Abstract 1762: Relationship Between Leucocyte Count, Myonecrosis, Myocardial Perfusion and Outcomes Following Primary Angioplasty
Background: Earlier studies have identified leukocytosis as a predictor of mortality in AMI. The aim of this study was to examine whether leukocytosis is a negative prognostic factor in patients undergoing contemporary primary PCI for acute myocardial infarction (AMI), and if so, to determine whether it is associated with impaired myocardial perfusion.

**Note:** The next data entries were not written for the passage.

(** * Negotiation agents of group 21: opponent models, bidding and acceptance

    A shallow embedding of the decision core of the three agents
    - [AdaptiveLearner]   (Frequency-Bayesian opponent model, dynamic threshold),
    - [DeadlinePusher]    (Rank-Distance opponent model, concession curve),
    - [StrategicConceder] (Density-Estimation opponent model, AC-next),
    followed by the properties proved about them.

    Conventions of the embedding.
    - A Python [float] is a real number ([R]): the rounding of float
      arithmetic is not modelled.  Where the code converts a [Decimal] with
      [float] and compares the double with an exact value, the conversion is
      a parameter of the definitions.
    - A Python [int] that counts something is a [nat]; [Decimal] utilities of
      the GeniusWeb profile are rationals ([Q]).
    - A [dict] is a [gmap]; loops over [dict.items()] are [map_fold]s.  The
      loops embedded here accumulate sums or build another dict, so the
      iteration order of the map does not show in the result.
    - [None] is the [None] of [option]; a raised exception is [Raise e] in the
      error monad [result]. *)

From Stdlib Require Import Reals Lra Lia QArith Qcanon Qreals.
From stdpp Require Import gmap strings list fin_maps sorting.

(** ** Python run-time: exceptions, floats *)

Inductive exn : Set :=
| TypeError | ValueError | ZeroDivisionError | AttributeError | IndexError | KeyError.

Inductive result (A : Type) : Type :=
| Ok (a : A)
| Raise (e : exn).
Arguments Ok {A} a.
Arguments Raise {A} e.

Global Instance result_ret : MRet result := @Ok.
Global Instance result_bind : MBind result := λ A B f m,
  match m with Ok a => f a | Raise e => Raise e end.

Global Instance R_eq_dec : EqDecision R := Req_dec_T.
Global Instance Rlt_rel_dec : RelDecision Rlt := Rlt_dec.
Global Instance Rle_rel_dec : RelDecision Rle := Rle_dec.

(** [x / y] on floats. *)
Definition float_div (x y : R) : result R :=
  if decide (y = 0%R) then Raise ZeroDivisionError else Ok (x / y)%R.

(** [math.log(x)]. *)
Definition math_log (x : R) : result R :=
  if decide (0 < x)%R then Ok (ln x) else Raise ValueError.
Definition StringCaseStartsWith (str prefix : bytes) : bool :=
  (length prefix <=? length str)%nat && (StringCaseCompare prefix (take (length prefix) str) =? 0).
Definition StringCaseEndsWith (str suffix : bytes) : bool :=
  (length suffix <=? length str)%nat &&
  (StringCaseCompare suffix (drop (length str - length suffix) str) =? 0).

Definition StringEqualConcat (str first second : bytes) : bool :=
  bool_decide (length str = (length first + length second)%nat) &&
  StartsWith str first && EndsWith str second.

Fixpoint CountCharacterMismatches (s1 s2 : bytes) : Z :=
  match s1, s2 with
  | x :: s1', y :: s2' => (if x =c y then 0 else 1) + CountCharacterMismatches s1' s2'
  | _, _ => Z.abs (Z.of_nat (length s1) - Z.of_nat (length s2))
  end.

(** [result |= ca ^ cb] for every index below the longer length. *)
Fixpoint ConstantTime_loop (a b : bytes) (result : Z) : Z :=
  match a, b with
  | [], [] => result
  | x :: a', [] => ConstantTime_loop a' [] (Z.lor result (Z.lxor (code x) 0))
  | [], y :: b' => (fix rest b result :=
      match b with [] => result | y :: b' => rest b' (Z.lor result (Z.lxor 0 (code y))) end) b result
  | x :: a', y :: b' => ConstantTime_loop a' b' (Z.lor result (Z.lxor (code x) (code y)))
  end.
Definition fold_size_diff (len_diff result : Z) : Z :=
  fold_left (fun result byte_idx => Z.lor result (Z.shiftr len_diff (byte_idx * 8) mod 256))
    [0; 1; 2; 3; 4; 5; 6; 7] result.
Definition ConstantTimeCompare (a b : bytes) : bool :=
  let result := ConstantTime_loop a b 0 in
  fold_size_diff (Z.lxor (Z.of_nat (length a)) (Z.of_nat (length b))) result =? 0.

Fixpoint FindIgnoreCase (haystack needle : bytes) : option nat :=
  if (length needle <=? length haystack)%nat then
    if StringCaseStartsWith haystack needle then Some O
    else match haystack with
         | [] => None
         | _ :: haystack' => S <$> FindIgnoreCase haystack' needle
         end
  else None.
Lemma decode_comma d r : DecodeFromUrlSegment (","%char :: d :: r) =
  match comma_code d with
  | Some out => append out (DecodeFromUrlSegment r)
  | None => match r with
            | [] => (false, [])
            | e :: s3 => match DecodeHexEncoding d e with
                         | Some x => append [x] (DecodeFromUrlSegment s3)
                         | None => (false, [])
                         end
            end
  end.
Proof. done. Qed.

Lemma decode_char c r : DecodeFromUrlSegment (encode_char c ++ r) = append [c] (DecodeFromUrlSegment r).
Proof.
  pose proof (encode_char_shape c) as Hc. unfold encode_shape in Hc.
  destruct (encode_char c) as [|k [|x [|l []]]]; try done;
    rewrite !andb_true_iff, ?bool_decide_eq_true in Hc; cbn [app].
  - destruct Hc as [-> Hp]. cbn [DecodeFromUrlSegment]. by rewrite Hp.
  - destruct Hc as [-> Hx]. by rewrite decode_comma, Hx.
  - destruct Hc as [[-> Hx] Hh]. by rewrite decode_comma, Hx, Hh.
Qed.

(** A step consumes its character and [taken], and is decoded back to them. *)
Lemma encode_step_ok c src : exists taken,
  src = taken ++ (encode_step c src).2 /\
  forall r, DecodeFromUrlSegment ((encode_step c src).1 ++ r) = append (c :: taken) (DecodeFromUrlSegment r).
Proof.
  destruct (special c src) eqn:E.
  - destruct (encode_step_special c src E) as [(-> & r0 & -> & ->)|(-> & r0 & -> & ->)];
      eexists; (split; [done|]); intros r; cbn [fst app]; change (lit ",h" ++ r) with (","%char :: "h"%char :: r)
        || change (lit ",M" ++ r) with (","%char :: "M"%char :: r);
      by rewrite decode_comma.
  - rewrite encode_step_plain by done. exists []. split; [done|]. intros r. apply decode_char.
Qed.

Methods and Results: Clinical outcomes and reperfusion success, utilizing TIMI flow and myocardial blush grades (MBG), were examined according to tertiles of baseline leukocyte count among 1268 patients undergoing primary PCI for AMI in the CADILLAC trial. Patients with higher leukocyte count were younger and more likely to be current smokers. Preprocedure TIMI 0 flow was more frequent in patients with higher leukocyte counts, but post-procedural TIMI-3 flow rates were equally high ( > 94%) in all 3 groups. MBG 2/3 was achieved at similar rates post-PCI in patients with low, intermediate and high baseline leukocyte counts (52.0% vs. 51.5% vs. 50.1%, p = 0.8). Higher baseline leukocyte counts were associated with greater myonecrosis (p < 0.0001) and increased mortality (figure⇓) at 1-year (2.7% vs. 4.6% vs. 5.4% respectively, p = 0.047). By multivariate analysis, baseline leukocyte count (in increments of 1000, hazard ratio [95% confidence interval] = 1.07 [1.02, 1.10], p = 0.005), and peak CPK (1.22 [1.14, 1.29], p < 0.001), were independent predictors of 1-year mortality.
Conclusions: Despite being associated with younger age, baseline leukocytosis is an independent correlate of increased infarct size and mortality after primary PCI in AMI, an effect not explained by decreased myocardial perfusion.